Happy Monday, guys! Typically I’m not one to extol the joys of a Monday, but there’s a high probability that when this post goes live, I’ll be clad in comfy clothes and snuggling in bed with my BFF Netflix. Love those three-day weekends.
And how was your Valentine’s Day? Mine can be summed up in three words: wings, wine, and Redbox. Okay, four – chocolate needs to be in there, too. We didn’t do anything fancy (I mean, we were in sweatpants, on our futon, watching The Family) which was quite alright by us, but I felt that the occasion still deserved homemade baked goods. Specifically these funfetti soft pretzel bites! This moist, vanilla-flavored soft pretzel dough comes together quickly and is studded with sprinkles and topped with a vanilla glaze for a fun dessert recipe.
First things first – if you’re yeast-phobic, there’s no need to freak because these funfetti soft pretzel bites are yeast-free. That also means there’s no rise time required, which helps speed up the process!
These pretzel bites are moist due to several of the ingredients, including yogurt, melted butter, and instant vanilla pudding mix. I mixed one ounce (a little over two tablespoons) of dry pudding mix into the dry ingredients and in addition to adding extra vanilla flavor, it helped these pretzel bites stay moist as they bake up in the oven. I’ve found that different brands of instant pudding mix come in varying weights, so I measured out one ounce of mix by using my kitchen scale. <–affiliate link. I cooked/baked for a while before buying a kitchen scale, and I have to say now I use it all the time because it makes things much easier!
If you peep the background in some of the photos, you’ll see some traditional pretzel shapes along with these funfetti soft pretzel bites. While the dough holds together well to be shaped into pretzels, I didn’t roll the dough logs thin enough and I ended up with a few super puffy pretzels. Obviously not a big deal, but it got me thinking that pretzel bites – made by rolling the dough into a log and slicing one-inch long segments – would just be easier. I’ve written the recipe below that way, but you could definitely try your hand at forming traditional pretzels, too. My word of advice would be to roll the dough thin thin thin and ‘exaggerate’ the empty space between the segments so they’ll still resemble defined pretzels once they’re baked. See my olive oil soft pretzel recipe for pretzel twisting instruction.
- 2 cups all-purpose flour
- 2 tsp baking powder
- 1 oz of instant vanilla pudding mix, dry (about 2 tbsp)
- 1/2 cup vanilla yogurt
- 1/2 cup granulated sugar
- 1/4 cup unsalted butter, melted (4 tbsp)

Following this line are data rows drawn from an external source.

(** A successful [extend_char_map] passed the arity check and appended
    the staged groups. *)
Lemma extend_char_map_ok (s t : str) (cls : HanziConv) :
  fst (extend_char_map s t cls) = Ok tt ->
  (len s =? len t)%Z = true /\
  snd (extend_char_map s t cls) = extended s t cls.
Proof.
  rewrite extend_char_map_unfold.
  destruct (len s =? len t)%Z; cbn [negb]; [| discriminate].
  destruct (negb _); [discriminate |]. split; reflexivity.
Qed.

(** Extending an extended character map by the same arguments. *)
Lemma extended_again (s t : str) (cls : HanziConv) :
  (len s =? len t)%Z = true ->
  extend_char_map s t (extended s t cls) = (Ok tt, extended s t cls).
Proof.
  intros Hlen. rewrite extend_char_map_unfold, Hlen. cbn [negb].
  assert (staged (__simplified_charmap (extended s t cls)) s = []) as Es
    by apply staged_after_extension.
  assert (staged (__traditional_charmap (extended s t cls)) t = []) as Et
    by apply staged_after_extension.
  rewrite Es, Et. cbn [length Nat.eqb negb]. f_equal.
  unfold extended at 1. rewrite Es, Et. unfold join; cbn [concat].
  rewrite !app_nil_r. apply eta.
Qed.

(** C6, as stated, fails: ["ab"] is one group, and it is appended whole
    although [a] is in the simplified inventory already, and likewise
    ["xy"] although [x] is in the traditional one. *)
Lemma extend_appends_present_character :
  let cls := {| __traditional_charmap := [120%N];
                __simplified_charmap := [97%N] |} in
  extend_char_map [97; 98]%N [120; 121]%N cls =
  (Ok tt, {| __traditional_charmap := [120; 120; 121]%N;
             __simplified_charmap := [97; 97; 98]%N |}) /\
  __simplified_charmap (snd (extend_char_map [97; 98]%N [120; 121]%N cls)) <>
  __simplified_charmap cls ++
  without (__simplified_charmap cls) (flattened [97; 98]%N).
Proof. split; [reflexivity | simpl; discriminate]. Qed.

(** C6, amended: [extend_char_map] skips the whitespace-delimited groups
    that occur in their inventory as a run of characters and, when it
    succeeds, appends the other groups, in order, at the end of both
    inventories; where every group is one character these are the listed
    characters that were not in the inventory.  In every case a second call
    with the same arguments ends as the first did and changes nothing. *)
Theorem extend_char_map_idempotent (s t : str) (cls : HanziConv) :
  let r := extend_char_map s t cls in
  (fst r = Ok tt ->
   __simplified_charmap (snd r) =
     __simplified_charmap cls ++ join (staged (__simplified_charmap cls) s) /\
   __traditional_charmap (snd r) =
     __traditional_charmap cls ++ join (staged (__traditional_charmap cls) t)) /\
  (Forall single (split s) ->
   join (staged (__simplified_charmap cls) s) =
   without (__simplified_charmap cls) (flattened s)) /\
  (Forall single (split t) ->
   join (staged (__traditional_charmap cls) t) =
   without (__traditional_charmap cls) (flattened t)) /\
  extend_char_map s t (snd r) = (fst r, snd r).
Proof.
  intros r. subst r. split; [| split; [| split]].
  - intros E. apply extend_char_map_ok in E as [_ ->]. split; reflexivity.
  - intros HF. apply staged_singles; exact HF.
  - intros HF. apply staged_singles; exact HF.
  - destruct (fst (extend_char_map s t cls)) as [[] | e] eqn:E.
    + apply extend_char_map_ok in E as [Hlen ->].
      apply extended_again; exact Hlen.
    + rewrite (extend_char_map_error_state _ _ _ E).
      rewrite (surjective_pairing (extend_char_map s t cls)) at 1.
      rewrite E, (extend_char_map_error_state _ _ _ E); reflexivity.
Qed.

Lemma extend_char_map_idempotent_witness :
  extend_char_map [33065%N] [20462%N]
    (snd (extend_char_map [33065%N] [20462%N] sample)) =
  (Ok tt,
   {| __traditional_charmap := [31777; 36681; 25563; 37092; 20462]%N;
      __simplified_charmap := [31616; 36716; 25442; 37060; 33065]%N |}).
Proof.
  exact (proj2 (proj2 (proj2
           (extend_char_map_idempotent [33065%N] [20462%N] sample)))).
Defined.

(** C9: the failing calls.  After the call of [ignore_char_map] above has
    raised its consistency error, the traditional inventory is longer than
    the simplified one, and converting 郤, its last character, to simplified
    raises [IndexError]; so does [same]. *)
Theorem convert_raises_after_failed_ignore :
  let cls := snd (ignore_char_map [37060%N] [120%N] sample) in
  reachable cls /\
  toSimplified (PyStr [37092%N]) cls = (Raise IndexError, cls) /\
  same (PyStr [37092%N]) (PyStr [37092%N]) cls = (Raise IndexError, cls).
Proof.
  split; [| split; reflexivity].
  apply reach_ignore, reach_init. reflexivity.
Qed.

(** A call of [extend_char_map] that succeeds with groups of different
    sizes also leaves inventories of different lengths. *)
Example extend_uneven_groups :
  let cls := snd (extend_char_map [97; 98; 32; 99]%N [120; 32; 121; 122]%N
                    {| __traditional_charmap := [121; 122]%N;
                       __simplified_charmap := [99; 100]%N |}) in
  cls = {| __traditional_charmap := [121; 122; 120]%N;
           __simplified_charmap := [99; 100; 97; 98]%N |} /\
  toTraditional (PyStr [98%N]) cls = (Raise IndexError, cls).
Proof. split; reflexivity. Qed.

(** ** Further properties of the conversion and of [same] *)

Section MoreConversion.

Lemma str_eqb_refl (s : str) : str_eqb s s = true.
Proof. apply str_eqb_eq; reflexivity. Qed.

Lemma str_eqb_sym (a b : str) : str_eqb a b = str_eqb b a.
Proof.
  destruct (str_eqb a b) eqn:E1, (str_eqb b a) eqn:E2; try reflexivity.
  - apply str_eqb_eq in E1; subst b. rewrite str_eqb_refl in E2; discriminate.
  - apply str_eqb_eq in E2; subst b. rewrite str_eqb_refl in E1; discriminate.
Qed.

- 1 1/2 tsp vanilla extract
- 1 1/2 tsp butter extract
- 1 1.75 oz container of rainbow sprinkles
- 1 cup confectioners' sugar
- 1 tbsp unsalted butter, softened
- 1/2 tsp vanilla extract
- 2-3 tbsp milk, or more to reach your desired consistency
- Preheat oven to 350°F. Line 1-2 large baking sheets with parchment paper and lightly spray with cooking spray. Set aside.

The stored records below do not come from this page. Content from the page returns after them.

Lemma run_cls {R : Type} p fuel ch rest c (k : string → Regex.captures → option R) :
  Regex.run (Regex.Cls p) fuel (String ch rest) c k = if p ch then k rest c else None.
Proof. reflexivity. Qed.

Lemma run_cls_fail {R : Type} p fuel rest c (k : string → Regex.captures → option R) :
  starts_outside p rest → Regex.run (Regex.Cls p) fuel rest c k = None.
Proof.
  intros Hrest. destruct rest as [|ch rest]; [done|].
  rewrite run_cls. simpl in Hrest. by rewrite Hrest.
Qed.

Lemma turns_S {R : Type} body (k : string → Regex.captures → option R) n input c :
  Regex.turns body k (S n) input c
  = body input c (λ rest c',
      match Regex.turns body k n rest c' with
      | Some res => Some res
      | None => k rest c'
      end).
Proof. reflexivity. Qed.

Lemma turns_cls_fail {R : Type} p fuel n rest c (k : string → Regex.captures → option R) :
  starts_outside p rest → Regex.turns (Regex.run (Regex.Cls p) fuel) k n rest c = None.
Proof.
  intros Hrest. destruct n as [|n]; [done|]. rewrite turns_S.
  by apply run_cls_fail.
Qed.

Lemma greedy_plus_cls p x rest :
  word_of p x → starts_outside p rest → greedy (Regex.Plus (Regex.Cls p)) x rest id.
Proof.
  intros [Hne Hall] Hrest R fuel c k res Hfuel Hk. rewrite run_plus.
  assert (Hn : String.length x ≤ fuel) by (rewrite length_append in Hfuel; lia).
  clear Hfuel. revert Hn. generalize fuel at 1 3. intros n.
  revert n. induction x as [|ch x IH]; intros n Hn; [done|].
  simpl in Hall. apply andb_true_iff in Hall as [Hp Hall].
  destruct n as [|n]; [simpl in Hn; lia|].
  rewrite append_cons, turns_S, run_cls, Hp.
  destruct x as [|ch' x].
  - change ("" +:+ rest) with rest. by rewrite turns_cls_fail.
  - rewrite IH; [done|done|done|simpl in *; lia].
Qed.

Lemma not_digit_comma : Regex.is_digit "," = false.
Proof. reflexivity. Qed.

Lemma starts_outside_weaken (p q : ascii → bool) rest :
  (∀ ch, q ch = false → p ch = false) → starts_outside q rest → starts_outside p rest.
Proof. intros Hpq. destruct rest; simpl; auto. Qed.

Lemma concat_cons2 sep g g' gs :
  String.concat sep (g :: g' :: gs) = g +:+ sep +:+ String.concat sep (g' :: gs).
Proof. reflexivity. Qed.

- In a large bowl, whisk together flour, baking powder, and vanilla pudding mix.
- In a separate bowl, mix together yogurt, sugar, melted butter, vanilla extract, and butter extract until smooth and creamy. Once mixed, pour wet ingredients into bowl with the dry ingredients. Stir/knead everything together until a pliable dough forms.
- Add sprinkles and knead into the dough until evenly dispersed.

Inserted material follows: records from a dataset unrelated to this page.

Fixpoint batch_loop (output_path : str) (total : Z) (i : Z)
    (pdf_files : list str) (st : batch_state) : M batch_state :=
  match pdf_files with
  | [] => ret st
  | pdf_file :: rest =>
      do st <- batch_step output_path total i pdf_file st;
      batch_loop output_path total (i + 1) rest st
  end.

(** The body of the [try] block of [batch]. *)
Definition batch_try (input_dir output_dir : str) (cfg : config) : M unit :=
  let input_path := Path E input_dir in
  let output_path := Path E output_dir in
  do pdf_files <- lift (call (path_glob_pdf E input_path));
  match pdf_files with
  | [] => print (MsgNoPdfFound input_dir)
  | _ :: _ =>
      print (MsgFound (len pdf_files) (path_absolute E output_path)) ;;;
      do _ <- lift (call (path_mkdir E output_path));
      do converter <- lift (call (converter_new E cfg));
      do st <- batch_loop output_path (len pdf_files) 1 pdf_files
                 {| successful := 0; failed := 0; the_converter := converter |};
      print (MsgSummary (len pdf_files) (successful st) (failed st))
  end.

Definition batch (input_dir output_dir : str) (cfg : config) : M unit :=
  print MsgBatchHeader ;;;
  try_except (batch_try input_dir output_dir cfg)
             (command_handler (verbose cfg)).

End commands.

(** The exit status of the process that runs a command: [0] when the command
    returns, the code of a [SystemExit], [1] for an exception that reaches the
    top level. *)
Definition exit_code {A} (r : result A) : Z :=
  match r with
  | Ok _ => 0
  | Raise (SystemExit code) => code
  | Raise (Exc _) => 1
  end.

(** Whether a computation ended with an exception, an instance of
    [Exception]. *)
Definition raised_exception {A} (r : result A) : bool :=
  match r with
  | Raise (Exc _) => true
  | _ => false
  end.

(** Whether the validation of [convert] failed: [validate_file] returned
    [False]. *)
Definition validation_failed (E : Env) (input_file : str) (out : list message)
  : bool :=
  match fst (validate_file E (PPath (Path E input_file)) (py ".pdf") out) with
  | Ok false => true
  | _ => false
  end.

(** ** What the specification says, for comparison with the code *)

(** [sanitize_filename]: every invalid character becomes an underscore, the
    result is trimmed, then cut to at most 200 characters. *)
Definition is_invalid (c : N) : bool := existsb (N.eqb c) invalid_chars.

Definition sanitized (filename : str) : str :=
  firstn 200
    (str_strip (map (fun c => if is_invalid c then underscore else c) filename)).

(** [validate_file]: the path ends with the extension, case aside. *)
Definition ends_with_ignoring_case (E : Env) (file_path extension : str) : Prop :=
  exists prefix, str_lower E file_path = prefix ++ str_lower E extension.

(** [get_file_size]: the number of divisions by 1024 is the first [k] below 4
    for which [n / 1024^k < 1024], and 4 when there is none; the value
    [n / 1024^k] is shown with one decimal, then a space and the unit. *)
Definition unit_names : list string := ["B"; "KB"; "MB"; "GB"; "TB"]%string.

Definition unit_index (n : Z) : nat :=
  if n <? 1024 then 0%nat
  else if n <? 1024 ^ 2 then 1%nat
  else if n <? 1024 ^ 3 then 2%nat
  else if n <? 1024 ^ 4 then 3%nat
  else 4%nat.

Definition human_size (n : Z) : str :=
  let k := unit_index n in
  format_1f_ratio n (1024 ^ Z.of_nat k) ++ py " " ++ py (nth k unit_names ""%string).

(** The value of the [float] nearest to the size [n]: [n] itself when
    [n < 2^53]. *)
Definition nearest_double (n : Z) : Z :=
  match float_of_int n with
  | Some f => f
  | None => n
  end.

(** Batch mode: the conversions in the listed order, each started on the
    converter as the one before left it, and the console block of each. *)
Fixpoint conversions (E : Env) (output_path : str) (pdf_files : list str)
    (c : converter E) : list (str * outcome bool) :=
  match pdf_files with
  | [] => []
  | pdf_file :: rest =>
      let output_file := path_div E output_path (path_stem E pdf_file ++ py ".docx") in
      let '(r, c') := converter_convert E c pdf_file output_file in
      (pdf_file, r) :: conversions E output_path rest c'
  end.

- Separate the dough out into eight equal sections and roll into a log around 1/2" thick. Cut 1-inch sections of dough to form the pretzel bites and place about 1 1/2" apart from one another on the lined baking sheets. Repeat for the remaining dough.
- Bake for approximately 11-12 minutes or until the pretzel bites are fairly firm to the touch and the tops only give slightly when pressed. Because the recipe yields quite a few pretzel bites, you may need to back in two batches (hence the total recipe cook time listed at 22 minutes). Let pretzel bites cool for a few minutes on baking sheet, then transfer to a wire rack to cool completely.
- Once the pretzel bites have cooled, combine confectioners' sugar, softened butter, and vanilla extract in a bowl. Add milk 1 tbsp at a time and whisk, adding enough milk to reach your desired consistency.
- Drizzle glaze over the pretzel bites and let set before stacking/storing.
The photos in this post were updated in May 2017.